# umm yup newbie



## Zero_nill (Oct 14, 2003)

hey everyone.. i was just diaged last night with this deal, but have had problems for about 2 years, just non of the docs i went and seen did anything and just said it was gas. umm riight. but anyway.. one thing i am missing through lack of knowledge, i think my gf knows more bout this already then i do.. since she has a hint of this with her CF. but i see people talkin about ibs A-B-C and D.. whats the diffrence??


----------



## lynyrd29 (Sep 25, 2003)

Hey Zero, Welcome to the group, I too was just recently diagnosed after having the symptoms for quite sometime and am fairly new to the BB. Anyways simply put IBS-D is IBS with predominate diarrhea symptoms, and IBS-C, is IBS with predominate constipation symptoms.

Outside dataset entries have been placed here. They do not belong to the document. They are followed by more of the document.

(** More fuel than [length queue] changes nothing. *)
Lemma processLoop_fuel :
  forall extra fuel env i w,
    (length (queue (emb w)) <= fuel)%nat ->
    processLoop (fuel + extra) env i w = processLoop fuel env i w.
Proof.
  intros extra. induction fuel as [|fuel IH]; intros env i w Hlen.
  - cbn [processLoop Nat.add]. apply processLoop_guard_false.
    apply loopGuard_empty.
    destruct (queue (emb w)); [reflexivity|cbn in Hlen; lia].
  - cbn [Nat.add]. rewrite !processLoop_S.
    destruct (loopGuard w) eqn:G; [|reflexivity].
    destruct (loopGuard_true w G) as (_ & p & rest & Hq).
    pose proof (iteration_frame (env i) w p rest Hq) as F.
    cbn zeta in F. destruct F as (Q & _).
    destruct (snd (iteration (env i) w)); [reflexivity|].
    apply IH. rewrite Q. rewrite Hq in Hlen. cbn in Hlen. lia.
Qed.

(** What the loop leaves alone, and what it conserves. *)
Lemma processLoop_frame :
  forall fuel env i w,
    let w' := processLoop fuel env i w in
    sessionId (emb w') = sessionId (emb w) /\
    originalPixels (emb w') = originalPixels (emb w) /\
    quotaExceeded (localStorage w') = quotaExceeded (localStorage w) /\
    pixelsPlaced (emb w') + errors (emb w') + Z.of_nat (length (queue (emb w')))
      = pixelsPlaced (emb w) + errors (emb w) + Z.of_nat (length (queue (emb w))).
Proof.
  induction fuel as [|fuel IH]; intros env i w; cbn zeta.
  - cbn [processLoop]. repeat split.
  - rewrite processLoop_S. destruct (loopGuard w) eqn:G; [|repeat split].
    destruct (loopGuard_true w G) as (_ & p & rest & Hq).
    pose proof (iteration_frame (env i) w p rest Hq) as F.
    cbn zeta in F. destruct F as (Q & N & Hs & O & L & _).
    assert (C : pixelsPlaced (emb (fst (iteration (env i) w)))
                + errors (emb (fst (iteration (env i) w)))
                + Z.of_nat (length (queue (emb (fst (iteration (env i) w)))))
                = pixelsPlaced (emb w) + errors (emb w)
                  + Z.of_nat (length (queue (emb w)))).
    { rewrite Q, Hq. cbn [length]. lia. }
    destruct (snd (iteration (env i) w)).
    + repeat split; assumption.
    + specialize (IH env (Datatypes.S i) (fst (iteration (env i) w))).
      cbn zeta in IH. destruct IH as (S' & O' & L' & C').
      rewrite S', O', L', C'. repeat split; assumption.
Qed.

Anyways welcome and take care!







Lindsay


----------



## erin5983 (Mar 25, 2003)

welcome! i hope your doctor was able to help you out a big and maybe prescribe something. post anything, any time. were you told if you have ibs-c or ibs-d? that can make a big difference in a lot of what you do to treat it. good luck!


----------



## andrel07 (Dec 3, 2002)

Hi there and Welcome to the board......Leanne


----------